日本大百科全書(ニッポニカ) 「田宮流」の意味・わかりやすい解説
田宮流
たみやりゅう
近世剣術の一流派。抜刀(ばっとう)(居合(いあい))をもって有名。流祖は田宮平兵衛重(成)正(へいべえしげまさ)。重正の伝は明らかではないが、初め、東下野守元治(とうしもつけのかみもとはる)に神明無想東(しんめいむそうとう)流を学び、ついで林崎甚助重信(はやしざきじんすけしげのぶ)に抜刀を学んで精妙を得、一流を創始したという。

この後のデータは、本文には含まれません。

(** A call of the protobuf client; [conn] is how the connection behaves for it. *)
Context (conn : connection).

Definition remote (s : service) (m : method) (x : m_Req m) : M (m_Resp m) :=
  pbind (clientCall served statusText location Protobuf conn s m x)
    (λ out, Ret match out with inl y => Ok y | inr err => Err (fromTwirp err) end).

Definition remoteTransactions : TransactionService :=
  mkTransactionService (remote (TransactionService_ fuel) (startMethod fuel))
    (remote (TransactionService_ fuel) stateMethod)
    (λ id reason, remote (TransactionService_ fuel) (rollbackMethod fuel) (id, reason)).

Definition remoteTransfers : TransferService :=
  mkTransferService (remote (TransferService_ fuel) requestTransferMethod)
    (remote (TransferService_ fuel) (confirmMethod fuel))
    (λ id reason, remote (TransferService_ fuel) (cancelMethod fuel) (id, reason))
    (remote (TransferService_ fuel) (postMethod fuel)).

Lemma remote_safe s m x (Q : m_Resp m → World → Prop) w :
  s ∈ services fuel → m ∈ s_Methods s → safeM legal (m_call m x) Q w → safeM legal (remote s m x) Q w.
Proof.
  intros Hs Hm Hsafe. unfold safeM, remote. apply safe_map.
  eapply safe_mono; [|apply clientCall_safe; [apply services_named|exact Hs|exact Hm|by eapply services_codec|apply telemetered_passes|exact Hsafe]].
  intros out w' _ [([y|e] & HQ & ->)|(_ & err & -> & _)]; done.
Qed.

(** What the drivers of [cmd/simulate] need of the services holds of the services
    reached over HTTP. *)
Theorem remote_services_ok leg :
  (∀ id w, txok w → safeM legal (leg id) (outcomeFact id) w) → ServicesOk legal remoteTransactions remoteTransfers leg.
Proof.
  intros Hleg. pose proof (handlers_ok legal fuel leg (transferClient_ok fuel) transferServer_ok Hleg) as Hok.
  assert (TransactionService_ fuel ∈ services fuel) as H1 by (do 3 right; by left).
  assert (TransferService_ fuel ∈ services fuel) as H2 by (do 4 right; by left).
  pose proof (λ m x Q w, remote_safe (TransactionService_ fuel) m x Q w H1) as Htx.
  pose proof (λ m x Q w, remote_safe (TransferService_ fuel) m x Q w H2) as Htr. split.
  - intros req w Hw. apply (Htx (startMethod fuel) req); [by left | exact (so_start legal req w Hw)].
  - intros id w Hw. apply (Htx stateMethod id); [right; by left | exact (so_state legal id w Hw)].
  - intros id reason w Hw. apply (Htx (rollbackMethod fuel) (id, reason)); [do 2 right; by left | exact (so_rollback legal id reason w Hw)].
  - intros req w Hw. apply (Htr requestTransferMethod req); [by left | exact (so_request legal req w Hw)].
  - intros id w Hw. apply (Htr (confirmMethod fuel) id); [do 3 right; by left | exact (so_confirm legal id w Hw)].
  - intros id reason w Hw. apply (Htr (cancelMethod fuel) (id, reason)); [do 4 right; by left | exact (so_cancel legal id reason w Hw)].
  - intros id w Hw. apply (Htr (postMethod fuel) id); [do 5 right; by left | exact (so_post legal id w Hw)].
  - exact Hleg.
Qed.
End remote.

(** ** The theorem at work *)

(** Bodies as what they are written from; only one method's messages can be written. *)
Inductive sampleBody : Type :=
| BRequest (x : RequestTransferRequest) | BResponse (x : response) | BError (err : TwirpError) | BPage (text : string).

#[local] Instance sampleHttp : Http := {|
  body := sampleBody;
  errorJSON := BError;
  readErrorJSON b := match b with BError err => Some err | _ => None end;
  asUTF8 s := s;
  page := BPage;
  IsValidErrorCode code := negb (bool_decide (code = ""))
|}.

#[local] Instance sampleTable : TwirpStatus := λ code, if bool_decide (code = "internal") then 500 else 400.
#[local] Instance sampleHttpLaws : HttpLaws sampleHttp sampleTable.
Proof. split; [by intros []|by intros []|]. intros c _. unfold serverStatus, sampleTable. case_bool_decide; lia. Qed.

Definition unwritable {A} : ProtoMessage A :=
  {| marshalMessage _ _ := Err (plain "unwritable"); unmarshalMessage _ _ := Err (plain "unreadable") |}.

その子対馬長勝(つしまながかつ)は、よく父の業を継ぎ、初め池田輝政(てるまさ)に、のち紀州和歌山藩主徳川頼宣(よりのぶ)に仕え、800石を領し、同藩の主要流儀の一つとなった。門人のうち長野無楽斎槿露(むらくさいきんろ)(無楽流祖)、伊沢源太左衛門(伊沢流祖)、三輪源兵衛らが傑出した。古伝では、「刀を抜かずして、左は鯉口(こいぐち)を持ち、右手は脇指(わきざし)の柄(つか)にかけて敵に詰(つめ)寄り、敵の太刀(たち)をおろす頭を、先に刀の柄にて敵の手首を打ち、その拍子に脇指を抜きて勝つ事を専とする」これを行合(ゆきあい)という。また初代重正は長束刀(ながつかとう)の有利性を唱導し、柄が2寸(約6センチメートル)ほど長ければ、「柄は八寸の徳、見越しに三重の利あり」と説いたという。ついで孫の掃部長家(かもんながいえ)は1651年(慶安4)その技(わざ)を3代将軍家光(いえみつ)の上覧に供して賞せられ、大いに家名を高めた。4代三之助朝成(ともなり)(常快(じょうかい))、5代次郎右衛門成道(なりみち)(快休(かいきゅう))もよく家業を継ぎ、朝成の門人斎木三右衛門清勝(さいきさんえもんきよかつ)は江戸で剣名をあげた。こうして田宮流は、紀州藩を中心に、全国各地に広まった。
支流に伊予西条藩の田宮神剣流、水戸藩の和田平助政勝(へいすけまさかつ)が始めた新田宮流、幕末の講武所師範役を勤めた窪田助太郎清音(くぼたすけたろうすがね)の窪田派田宮流などが有名である。